§ **EXERCISE OBJECTIVE**:
Output the data that follows exactly, line for line.

§ **Saved data entries**:
========

Lemma mark_spec s l pre suf fuel stop most n groups : stands_for s l → l = pre ++ suf → (length suf <= fuel)%nat →
  mark fuel s RefModeKeepRef stop most n (head ((λ e, StreamID_Key (se_ID e)) <$> suf)) groups =
  ((λ e, StreamID_Key (se_ID e)) <$> take (Z.to_nat (most - n)) (until stop suf), groups).
Proof.
  intros Hs. revert pre fuel n. induction suf as [|e suf IH]; intros pre fuel n Hl Hf;
    [cbn [until]; rewrite take_nil; by destruct fuel|].
  destruct fuel as [|fuel]; [cbn in Hf; lia|]. cbn [fmap list_fmap head mark until].
  destruct (Z.leb_spec most n); [by replace (Z.to_nat (most - n)) with 0%nat by lia|].
  destruct (stop (StreamID_Key (se_ID e))) eqn:Est; [by rewrite take_nil|].
  rewrite (sf_entries _ _ Hs) by (subst l; set_solver).
  change (canTrim_value RefModeKeepRef groups (se_ID e)) with true. cbn [negb].
  change (handleTrim_value RefModeKeepRef groups (se_ID e)) with groups.
  subst l. rewrite (sf_next s pre e suf) by done. rewrite (IH (pre ++ [e])); [|by rewrite <- app_assoc|cbn in Hf; lia].
  replace (Z.to_nat (most - n)) with (S (Z.to_nat (most - (n + 1)))) by lia. done.
Qed.

Lemma until_never l : until (λ _, false) l = l.
Proof. induction l as [|e l IH]; [done|]. cbn. by rewrite IH. Qed.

========

§ **FINISHED EXERCISE**:
Lemma mark_spec s l pre suf fuel stop most n groups : stands_for s l → l = pre ++ suf → (length suf <= fuel)%nat →
  mark fuel s RefModeKeepRef stop most n (head ((λ e, StreamID_Key (se_ID e)) <$> suf)) groups =
  ((λ e, StreamID_Key (se_ID e)) <$> take (Z.to_nat (most - n)) (until stop suf), groups).
Proof.
  intros Hs. revert pre fuel n. induction suf as [|e suf IH]; intros pre fuel n Hl Hf;
    [cbn [until]; rewrite take_nil; by destruct fuel|].
  destruct fuel as [|fuel]; [cbn in Hf; lia|]. cbn [fmap list_fmap head mark until].
  destruct (Z.leb_spec most n); [by replace (Z.to_nat (most - n)) with 0%nat by lia|].
  destruct (stop (StreamID_Key (se_ID e))) eqn:Est; [by rewrite take_nil|].
  rewrite (sf_entries _ _ Hs) by (subst l; set_solver).
  change (canTrim_value RefModeKeepRef groups (se_ID e)) with true. cbn [negb].
  change (handleTrim_value RefModeKeepRef groups (se_ID e)) with groups.
  subst l. rewrite (sf_next s pre e suf) by done. rewrite (IH (pre ++ [e])); [|by rewrite <- app_assoc|cbn in Hf; lia].
  replace (Z.to_nat (most - n)) with (S (Z.to_nat (most - (n + 1)))) by lia. done.
Qed.

Lemma until_never l : until (λ _, false) l = l.
Proof. induction l as [|e l IH]; [done|]. cbn. by rewrite IH. Qed.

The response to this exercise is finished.